Nothing below is to be printed except the lines between the line holding "as H1 by reflexivity." and the line holding "exists d', Inv d' /\ shrinks (deref", inclusive, each exactly as it appears.

Stored data entries

════════

Lemma assign_value_cleared self fuel i v :
  preserves (peers_cleared (size (puzzle self))) (fun o => o = Done)
    (fun d => assign_value self fuel d i v).
Proof.
  apply preserves_assign_body.
  - apply peers_cleared_refl.
  - apply peers_cleared_trans.
  - reflexivity.
  - intros; apply eliminate_value_cleared.
Qed.

Lemma peers_clear_spec n d :
  peers_clear n d = true ->
  forall c v c', cand d c = [v] -> In c' (peers_of n c) -> ~ In v (cand d c').
Proof.
  unfold peers_clear. rewrite forallb_forall. intros H c v c' Ec Hp.
  unfold cand in Ec. destruct (lookup d c) as [l|] eqn:El; [|discriminate].
  subst l. apply lookup_In in El. apply H in El. cbn [fst snd] in El.
  rewrite forallb_forall in El. apply El in Hp.
  apply negb_true_iff, mem_false in Hp. exact Hp.
Qed.

Lemma peers_clear_intro n d :
  (forall c v c', In (c, [v]) d -> In c' (peers_of n c) -> ~ In v (cand d c')) ->
  peers_clear n d = true.
Proof.
  intros H. unfold peers_clear. apply forallb_forall. intros [c l] Hin.
  cbn [fst snd]. destruct l as [|v [|w l]]; try reflexivity.
  apply forallb_forall. intros c' Hc'. apply negb_true_iff, mem_false.
  eapply H; eauto.
Qed.

Lemma peers_distinct_step n d d' :
  peers_distinct n d -> peers_cleared n d d' -> peers_distinct n d'.
Proof.
  intros Hd [Hk Hc] c v c' Ec Hp.
  destruct (Nat.eq_dec (List.length (cand d c)) 1) as [H1|H1];
    [|exact (Hc c v c' H1 Ec Hp)].
  pose proof (shrinks_cand_single d d' c v (proj1 Hk) Ec H1) as E0.
  intros Hin. apply (Hd c v c' E0 Hp). eapply shrinks_cand; [exact (proj1 Hk)|].
  exact Hin.
Qed.

(** Uniqueness is kept: from a state in which no resolved cell shares its
    value with the candidates of a peer, a normal return of either method
    leads to such a state; in particular two peers are never resolved to
    the same value. *)
Theorem propagation_keeps_peers_distinct
    (self : Solver) (fuel : nat) (d : dict) (i : cell) (v : Z) (d' : dict) :
  peers_clear (size (puzzle self)) d = true ->
  eliminate_value self fuel d i v = (d', Done)
  \/ assign_value self fuel d i v = (d', Done) ->
  peers_distinct (size (puzzle self)) d'.
Proof.
  intros Hc E. apply (peers_distinct_step _ d d').
  - exact (peers_clear_spec _ d Hc).
  - destruct E as [E|E].
    + exact (eliminate_value_cleared self fuel i v d d' Done E eq_refl).
    + exact (assign_value_cleared self fuel i v d d' Done E eq_refl).
Qed.

Lemma propagation_keeps_peers_distinct_witness :
  peers_clear (size (puzzle empty_two_solver)) empty_two_state = true
  /\ (eliminate_value empty_two_solver 9 empty_two_state (0, 0) 1
      = ([((0, 0), [2]); ((0, 1), [1]); ((1, 0), [1]); ((1, 1), [2])], Done)
      \/ assign_value empty_two_solver 9 empty_two_state (0, 0) 1
         = ([((0, 0), [2]); ((0, 1), [1]); ((1, 0), [1]); ((1, 1), [2])], Done))
  /\ peers_distinct (size (puzzle empty_two_solver))
       [((0, 0), [2]); ((0, 1), [1]); ((1, 0), [1]); ((1, 1), [2])].
Proof.
  assert (peers_clear (size (puzzle empty_two_solver)) empty_two_state = true)
    as H1 by reflexivity.
  assert (eliminate_value empty_two_solver 9 empty_two_state (0, 0) 1
          = ([((0, 0), [2]); ((0, 1), [1]); ((1, 0), [1]); ((1, 1), [2])], Done))
    as H2 by (vm_compute; reflexivity).
  split; [exact H1|]. split; [left; exact H2|].
  exact (propagation_keeps_peers_distinct empty_two_solver 9 empty_two_state
           (0, 0) 1 _ H1 (or_introl H2)).
Defined.

(** ** Invariants through the search *)

Section SearchInvariant.
Variable self : Solver.
Variable Inv : dict -> Prop.
Hypothesis Inv_assign : forall fuel d i v d',
  Inv d -> assign_value self fuel d i v = (d', Done) -> Inv d'.

Lemma search_invariant fuel :
  forall h r h' g,
    (r < List.length h)%nat -> Inv (deref h r) ->
    search self fuel h r = (h', Ok g) ->
    exists d', Inv d' /\ shrinks (deref h r) d' /\ solved d' = true
               /\ g = grid_of d'.
Proof.
  induction fuel as [|fuel IH]; intros h r h' g Hr HI; simpl; [discriminate|].
  unfold search_body. destruct (solved (deref h r)) eqn:Es.
  - intros [= _ <-]. exists (deref h r). auto using shrinks_refl.
  - destruct (min_by _ _) as [m|]; [|discriminate].
    destruct (lookup (deref h r) m) as [vs|]; [|discriminate].
    clear Es. revert h Hr HI. induction vs as [|v vs IHv]; intros h Hr HI;
      simpl; [discriminate|].
    pose proof (try_value_extends self (S fuel) (search self fuel)
                  (search_extends self fuel) r m h v) as [Hle Hde].
    destruct (try_value self (S fuel) (search self fuel) r m h v)
      as [h1 [res|]] eqn:Et; cbn [fst] in *.
    + intros [= -> ->]. unfold try_value in Et.
      destruct (assign_value self (S fuel) (deref h r) m v) as [d o] eqn:Ea.
      pose proof (copy_assign_state self (S fuel) h r m v d o Ea) as H.
      pose proof (assign_value_shrinks self (S fuel) (deref h r) m v) as Hs.
      rewrite Ea in Hs; cbn [fst] in Hs.
      destruct (copy_dict h r) as [h0 next] eqn:Ec. destruct H as [E1 Hd].
      rewrite E1 in Et.
      destruct o as [[]|e|]; [| destruct e; discriminate | discriminate].
      destruct (search self fuel (store h0 next d) next) as [h3 r3] eqn:Er.
      assert (r3 = Ok g) as ->
          by (destruct r3 as [g'|e|]; [| destruct e |]; congruence).
      apply IH in Er.
      * rewrite Hd in Er. destruct Er as (d' & I' & S' & So & Eg).
        exists d'. split; [exact I'|]. split; [eapply shrinks_trans; eauto|]. auto.
      * unfold copy_dict in Ec. injection Ec as <- <-.
        rewrite store_length, length_app. simpl. lia.
      * rewrite Hd. eapply Inv_assign; eauto.
    + intros E. rewrite <- (Hde r Hr). apply IHv; [lia | | exact E].
      rewrite (Hde r Hr). exact HI.
Qed.
End SearchInvariant.

(** ** solve: invariants of the seeded state carry to the grid *)

Lemma for_each_invariant {A : Type} (Inv : dict -> Prop)
    (body : dict -> A -> dict * outcome) (xs : list A) :
  (forall d x d', Inv d -> body d x = (d', Done) -> Inv d') ->
  forall d d', Inv d -> for_each body xs d = (d', Done) -> Inv d'.
Proof.
  intros Hb. induction xs as [|x xs IH]; intros d d' HI; simpl.
  - intros [= <-]; exact HI.
  - intros E. apply and_then_inv in E as [(d1 & E1 & E2) | [_ Hn]]; [|congruence].
    eapply IH; [|exact E2]. eapply Hb; eauto.
Qed.

Lemma solve_invariant (Inv : dict -> Prop) p d g :
  (forall fuel d i v d',
     Inv d -> assign_value (Solver_init p) fuel d i v = (d', Done) -> Inv d') ->
  seed (Solver_init p) (initial_possibles (Solver_init p)) = (d, Done) ->
  Inv d -> solve p = Ok g ->
  exists d', Inv d' /\ shrinks (initial_possibles (Solver_init p)) d'
             /\ solved d' = true /\ g = grid_of d'.
Proof.
  intros Ha Es HI E. unfold solve, Solver_solve, solve_with in E.
  set (self := Solver_init p) in *.
  pose proof (setup_shrinks self (enough_fuel self)) as H0.
  unfold setup in E, H0. rewrite Es in E, H0.
  destruct (apply_givens self (enough_fuel self) d) as [ds [[]|e|]] eqn:Eg;
    try discriminate. cbn [fst] in H0.
  assert (Inv ds) as HIs.
  { unfold apply_givens in Eg.
    exact (for_each_invariant Inv _ _
             (fun d0 x d1 H0' E0 => Ha _ d0 (fst x) (snd x) d1 H0' E0)
             d ds HI Eg). }
  destruct (search self (enough_fuel self) [ds] 0) as [h' r] eqn:Esr.
  cbn [snd] in E.
  assert (r = Ok g) as -> by (destruct r as [g'|e|]; [| destruct e |]; congruence).
  apply (search_invariant self Inv Ha) in Esr; [| simpl; lia | exact HIs].
  destruct Esr as (d' & I' & S' & So & ->). exists d'.
  split; [exact I'|]. split; [eapply shrinks_trans; eauto|]. auto.
Qed.

(** ** solve returns Latin squares when the seeding pass resolves no cell
    against a peer *)

Lemma length_full_domain n : List.length (full_domain n) = List.length (range n).
Proof. unfold full_domain. apply length_map. Qed.

Lemma unit_facts n u :
  In u (all_units n) ->
  NoDup u /\ List.length u = List.length (full_domain n)
  /\ (forall c, In c u -> In c (cells n))
  /\ (forall c c', In c u -> In c' u -> c <> c' -> In c' (peers_of n c)).
Proof.
  intros Hu.
  assert (forall c c', In c (cells n) -> In c' (cells n) -> c <> c' ->
                       fst c' = fst c \/ snd c' = snd c -> In c' (peers_of n c))
    as Hpeer.
  { intros c c' Hc Hc' Hne Hl. unfold peers_of.
    pose proof (peers_cases n c) as Hs. destruct (peers n c) as [ps|];
      [|contradiction].
    apply Hs. split; [exact Hc'|]. split; [congruence | exact Hl]. }
  unfold all_units in Hu. apply in_app_iff in Hu as [Hu|Hu];
    apply in_map_iff in Hu as (i & <- & Hi).
  - rewrite product_column. split; [|split; [|split]].
    + apply Injective_map_NoDup; [|apply NoDup_range]. intros a b [= ->]; auto.
    + rewrite length_map, length_full_domain. reflexivity.
    + intros c Hc. apply in_map_iff in Hc as (x & <- & Hx).
      unfold cells. apply In_product. auto.
    + intros c c' Hc Hc' Hne.
      apply in_map_iff in Hc as (x & <- & Hx).
      apply in_map_iff in Hc' as (x' & <- & Hx').
      apply Hpeer; try (unfold cells; apply In_product; auto); auto.
  - rewrite product_row. split; [|split; [|split]].
    + apply Injective_map_NoDup; [|apply NoDup_range]. intros a b [= ->]; auto.
    + rewrite length_map, length_full_domain. reflexivity.
    + intros c Hc. apply in_map_iff in Hc as (x & <- & Hx).
      unfold cells. apply In_product. auto.
    + intros c c' Hc Hc' Hne.
      apply in_map_iff in Hc as (x & <- & Hx).
      apply in_map_iff in Hc' as (x' & <- & Hx').
      apply Hpeer; try (unfold cells; apply In_product; auto); auto.
Qed.

Lemma NoDup_map_on {A B : Type} (f : A -> B) (l : list A) :
  NoDup l -> (forall a b, In a l -> In b l -> f a = f b -> a = b) ->
  NoDup (map f l).
Proof.
  induction 1 as [|a l Hnin Hn IH]; intros Hf; simpl; constructor.
  - intros Hin. apply in_map_iff in Hin as (b & Hb & Hbl).
    assert (b = a) by (apply Hf; simpl; auto). subst. contradiction.
  - apply IH. intros x y Hx Hy. apply Hf; simpl; auto.
Qed.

════════

Result for this task ▸
    as H1 by reflexivity.
  assert (eliminate_value empty_two_solver 9 empty_two_state (0, 0) 1
          = ([((0, 0), [2]); ((0, 1), [1]); ((1, 0), [1]); ((1, 1), [2])], Done))
    as H2 by (vm_compute; reflexivity).
  split; [exact H1|]. split; [left; exact H2|].
  exact (propagation_keeps_peers_distinct empty_two_solver 9 empty_two_state
           (0, 0) 1 _ H1 (or_introl H2)).
Defined.

(** ** Invariants through the search *)

Section SearchInvariant.
Variable self : Solver.
Variable Inv : dict -> Prop.
Hypothesis Inv_assign : forall fuel d i v d',
  Inv d -> assign_value self fuel d i v = (d', Done) -> Inv d'.

Lemma search_invariant fuel :
  forall h r h' g,
    (r < List.length h)%nat -> Inv (deref h r) ->
    search self fuel h r = (h', Ok g) ->
    exists d', Inv d' /\ shrinks (deref h r) d' /\ solved d' = true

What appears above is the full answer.